◆ Task objective ◆
From the top of the records below, return each line exactly, ending with the line that contains "[loadModel], run on".
________________________
(** * claygl [src/application.js]: frame-driven resource tracker and asset loading

    A shallow embedding of [clay.application.App3D]:

    - [Tracker]: the per-frame handler registered by the constructor
      ([markUsed], [_collectResources] with [updateUsed], [checkAndDispose]);
    - [Loader]: [loadTextureSync], [loadTexture], [createMaterial] and
      [loadModel], run on a small model of promises, microtasks and the
      callback lists of textures and of the glTF loader.
    - [Sweeps] and [Traces]: what the frames and the host's events make
      of the tracker and of the loading functions;
    - [Shell]: the constructor with [resize], the procedural meshes of
      [makeProceduralMeshCreator] and [createCamera].

    JavaScript objects are heap cells named by a number; object identity
    is equality of these names. *)

From stdpp Require Import gmap strings list.
From Stdlib Require Import Lia.

(** Load state of a texture (or of a model load task). *)
Inductive LoadState := Pending | Ready | Failed.

Global Instance LoadState_eq_dec : EqDecision LoadState.
Proof. solve_decision. Defined.

(** Number of occurrences of [r] in [l]. *)
Fixpoint occurrences (r : nat) (l : list nat) : nat :=
  match l with
  | [] => 0
  | x :: l' => (if decide (x = r) then 1 else 0) + occurrences r l'
  end.

Module Tracker.

(** ** Scene as the tracker reads it *)

(** An element of an array-valued uniform: [val[k] instanceof Texture] or not. *)
Inductive ArrayElem :=
  | ETexture (t : nat)
  | EOther.

(** [material.uniforms[name].value]. *)
Inductive UniformValue :=
  | UTexture (t : nat)                 (* val instanceof Texture *)
  | UArray (elems : list ArrayElem)    (* val instanceof Array *)
  | UOther.                            (* numbers, vectors, null, ... *)

Record Uniform := { utype : string; value : UniformValue }.

(** Uniforms in [for (var name in material.uniforms)] order. *)
Record Material := { uniforms : list (string * Uniform) }.

Record Renderable := { geometry : nat; material : Material }.

(** [light.cubemap] is set on ambient cubemap lights only. *)
Record Light := { cubemap : option nat }.

Record Scene := {
  opaqueList : list Renderable;
  transparentList : list Renderable;
  lights : list Light
}.

(** ** Resource objects

    Textures and geometries are different classes, so each has its own
    name space.  [__used__] is a property the tracker adds to the object:
    a missing key is [undefined].  The load state of a texture belongs to
    the texture and is never read by the tracker. *)

Inductive ResourceRef :=
  | Tex (t : nat)
  | Geo (g : nat).

Global Instance ResourceRef_eq_dec : EqDecision ResourceRef.
Proof. solve_decision. Defined.

(** [resource.__used__ || 0] *)
Definition usedOr0 (u : gmap nat nat) (r : nat) : nat := default 0 (u !! r).

(** [markUsed]: [resourceList[i].__used__ = 0] for every entry. *)
Fixpoint markUsed (resourceList : list nat) (u : gmap nat nat) : gmap nat nat :=
  match resourceList with
  | [] => u
  | r :: rest => markUsed rest (<[r := 0]> u)
  end.

(** [checkAndDispose]: the [dispose(renderer)] calls it makes, in order. *)
Fixpoint checkAndDispose (u : gmap nat nat) (resourceList : list nat) : list nat :=
  match resourceList with
  | [] => []
  | r :: rest =>
      if decide (usedOr0 u r = 0)             (* !resourceList[i].__used__ *)
      then r :: checkAndDispose u rest
      else checkAndDispose u rest
  end.

(** [updateUsed]: push first, then default the counter to 0 and increment. *)
Definition updateUsed (r : nat) (lu : list nat * gmap nat nat) : list nat * gmap nat nat :=
  (lu.1 ++ [r], <[r := S (usedOr0 lu.2 r)]> lu.2).

(** The two lists being filled and the [__used__] properties. *)
Record Collect := {
  textureResourceList : list nat;
  geometryResourceList : list nat;
  texUsed : gmap nat nat;
  geoUsed : gmap nat nat
}.

Definition useTexture (t : nat) (c : Collect) : Collect :=
  let lu := updateUsed t (textureResourceList c, texUsed c) in
  {| textureResourceList := lu.1; geometryResourceList := geometryResourceList c;
     texUsed := lu.2; geoUsed := geoUsed c |}.

Definition useGeometry (g : nat) (c : Collect) : Collect :=
  let lu := updateUsed g (geometryResourceList c, geoUsed c) in
  {| textureResourceList := textureResourceList c; geometryResourceList := lu.1;
     texUsed := texUsed c; geoUsed := lu.2 |}.

(** [for (var k = 0; k < val.length; k++)] over an array uniform. *)
Fixpoint trackArray (elems : list ArrayElem) (c : Collect) : Collect :=
  match elems with
  | [] => c
  | ETexture t :: rest => trackArray rest (useTexture t c)
  | EOther :: rest => trackArray rest c
  end.

Definition trackValue (v : UniformValue) (c : Collect) : Collect :=
  match v with
  | UTexture t => useTexture t c
  | UArray elems => trackArray elems c
  | UOther => c
  end.

(** [for (var name in material.uniforms)] *)
Fixpoint trackUniforms (us : list (string * Uniform)) (c : Collect) : Collect :=
  match us with
  | [] => c
  | (_, u) :: rest => trackUniforms rest (trackValue (value u) c)
  end.

(** [trackQueue] *)
Fixpoint trackQueue (queue : list Renderable) (c : Collect) : Collect :=
  match queue with
  | [] => c
  | renderable :: rest =>
      trackQueue rest
        (trackUniforms (uniforms (material renderable))
           (useGeometry (geometry renderable) c))
  end.
Lemma filter_none {A} (P : A → Prop) `{!∀ x, Decision (P x)} (l : list A) :
  Forall (λ x, ¬ P x) l → filter P l = [].
Proof.
  induction 1 as [|x l Hx _ IH]; [done|]. by rewrite filter_cons_False.
Qed.

Lemma rows_foldl_assign (f : cell → cell) (cs : list string) (df : DataFrame) :
  rows (foldl (λ out c, assign c f out) df cs)
  = (λ r, foldl (λ r c, <[c := f (r !!! c)]> r) r cs) <$> rows df.
Proof.
  revert df. induction cs as [|c cs IH]; intros df; simpl.
  - by rewrite list_fmap_id.
  - rewrite IH. simpl. by rewrite <-list_fmap_compose.
Qed.

(** Writing the columns [cs] one after the other: a column of [cs] gets its
    new value, the others keep theirs. *)
Lemma lookup_foldl_insert (f : cell → cell) (cs : list string)
    (r : gmap string cell) (c : string) :
  NoDup cs →
  foldl (λ r c, <[c := f (r !!! c)]> r) r cs !!! c
  = if decide (c ∈ cs) then f (r !!! c) else r !!! c.
Proof.
  revert r. induction cs as [|c' cs IH]; intros r Hnd; simpl; [done|].
  apply NoDup_cons in Hnd as [Hc' Hnd]. rewrite IH by done.
  destruct (decide (c = c')) as [->|Hne].
  - rewrite decide_False by done. rewrite decide_True by set_solver.
    by rewrite lookup_total_insert_eq.
  - rewrite lookup_total_insert_ne by done.
    destruct (decide (c ∈ cs)).
    + by rewrite decide_True by set_solver.
    + by rewrite decide_False by set_solver.
Qed.

Lemma elem_of_columns_assign c c' f df :
  c ∈ columns (assign c' f df) ↔ c ∈ columns df ∨ c = c'.
Proof.
  unfold assign. simpl. case_decide; set_solver.
Qed.

Lemma columns_select mask df : columns (select mask df) = columns df.
Proof. done. Qed.

Lemma rows_assign c f df :
  rows (assign c f df) = (λ r, <[c := f (r !!! c)]> r) <$> rows df.
Proof. done. Qed.

Lemma rows_select mask df :
  rows (select mask df) = filter (λ r, mask r) (rows df).
Proof. done. Qed.

Lemma rows_dropna subset df :
  rows (dropna subset df) = filter (λ r, notna_all subset r) (rows df).
Proof. done. Qed.

(** ** Cleaning, row by row *)

Module Clean.

Import StreamApp.

Section rows.

Context `{ToNumeric}.

(** The row passes [dropna]: its year reads as a number, and its platform
    and global sales are there. *)
Definition survives (r : gmap string cell) : bool :=
  notna_all ["Year"; "Platform"; "Global_Sales"]
            (<["Year" := to_numeric (r !!! "Year")]> r).

(** What [clean_df] makes of a row that passes, in a table with the columns
    [cols]. *)
Definition cleaned (cols : list string) (r : gmap string cell)
  : gmap string cell :=
  foldl (λ r c, <[c := fillna 0 (to_numeric (r !!! c))]> r)
        (<["Year" := astype_int (to_numeric (r !!! "Year"))]> r)
        (filter (λ c, c ∈ cols) sales_columns).

Lemma survives_iff r :
  survives r ↔
  to_numeric (r !!! "Year") ≠ NaN ∧ r !!! "Platform" ≠ NaN
  ∧ r !!! "Global_Sales" ≠ NaN.
Proof.
  unfold survives, notna_all. simpl.
  rewrite lookup_total_insert_eq, !lookup_total_insert_ne by done.
  destruct (to_numeric (r !!! "Year")), (r !!! "Platform"),
    (r !!! "Global_Sales"); simpl; naive_solver.
Qed.

Lemma clean_df_rows df :
  rows (clean_df df) = cleaned (columns df) <$> filter survives (rows df).
Proof.
  unfold clean_df. cbv zeta.
  rewrite rows_foldl_assign, rows_assign, rows_dropna, rows_assign.
  rewrite filter_fmap, <-!list_fmap_compose.
  apply list_fmap_ext. intros _ r _. unfold cleaned, compose.
  rewrite lookup_total_insert_eq, insert_insert_eq.
  f_equal. apply filter_ext_elem. intros c Hc.
  rewrite !elem_of_columns_assign. unfold dropna.
  rewrite columns_select, elem_of_columns_assign.
  split; [|by intros ?; left; left]. intros [[?| ->]| ->]; try done.
  all: apply (bool_decide_pack _) in Hc; by vm_compute in Hc.
Qed.

(** The table is cleaned row by row: what becomes of a row does not depend
    on its neighbours. *)
Lemma clean_df_app cols l1 l2 :
  rows (clean_df (mkDF cols (l1 ++ l2)))
  = rows (clean_df (mkDF cols l1)) ++ rows (clean_df (mkDF cols l2)).
Proof. rewrite !clean_df_rows. simpl. by rewrite filter_app, fmap_app. Qed.

Lemma clean_df_dropped cols l1 r l2 :
  ¬ survives r →
  rows (clean_df (mkDF cols (l1 ++ r :: l2)))
  = rows (clean_df (mkDF cols l1)) ++ rows (clean_df (mkDF cols l2)).
Proof.
  intros Hr. rewrite clean_df_app. f_equal.
  rewrite !clean_df_rows. simpl. by rewrite filter_cons_False.
Qed.

Lemma clean_df_kept cols l1 r l2 :
  survives r →
  rows (clean_df (mkDF cols (l1 ++ r :: l2)))
  = rows (clean_df (mkDF cols l1)) ++ cleaned cols r :: rows (clean_df (mkDF cols l2)).
Proof.
  intros Hr. rewrite clean_df_app. f_equal.
  rewrite !clean_df_rows. simpl. by rewrite filter_cons_True.
Qed.

Lemma sales_columns_NoDup (cols : list string) :
  NoDup (filter (λ c, c ∈ cols) sales_columns).
Proof. apply NoDup_filter. by apply (bool_decide_unpack _). Qed.

Lemma cleaned_year cols r :
  cleaned cols r !!! "Year" = astype_int (to_numeric (r !!! "Year")).
Proof.
  unfold cleaned. rewrite (lookup_foldl_insert (λ x, fillna 0 (to_numeric x)))
    by apply sales_columns_NoDup.
  rewrite decide_False; [by rewrite lookup_total_insert_eq|].
  rewrite list_elem_of_filter. intros [_ Hy].
  apply (bool_decide_pack _) in Hy. by vm_compute in Hy.
Qed.

Lemma cleaned_sales cols r c :
  c ∈ sales_columns → c ∈ cols →
  cleaned cols r !!! c = fillna 0 (to_numeric (r !!! c)).
Proof.
  intros Hc Hcols. unfold cleaned.
  rewrite (lookup_foldl_insert (λ x, fillna 0 (to_numeric x)))
    by apply sales_columns_NoDup.
  rewrite decide_True by (by apply list_elem_of_filter).
  rewrite lookup_total_insert_ne; [done|].
  intros <-. apply (bool_decide_pack _) in Hc. by vm_compute in Hc.
Qed.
________________________
◆ Response to the task ◆
(** * claygl [src/application.js]: frame-driven resource tracker and asset loading

    A shallow embedding of [clay.application.App3D]:

    - [Tracker]: the per-frame handler registered by the constructor
      ([markUsed], [_collectResources] with [updateUsed], [checkAndDispose]);
    - [Loader]: [loadTextureSync], [loadTexture], [createMaterial] and
      [loadModel], run on a small model of promises, microtasks and the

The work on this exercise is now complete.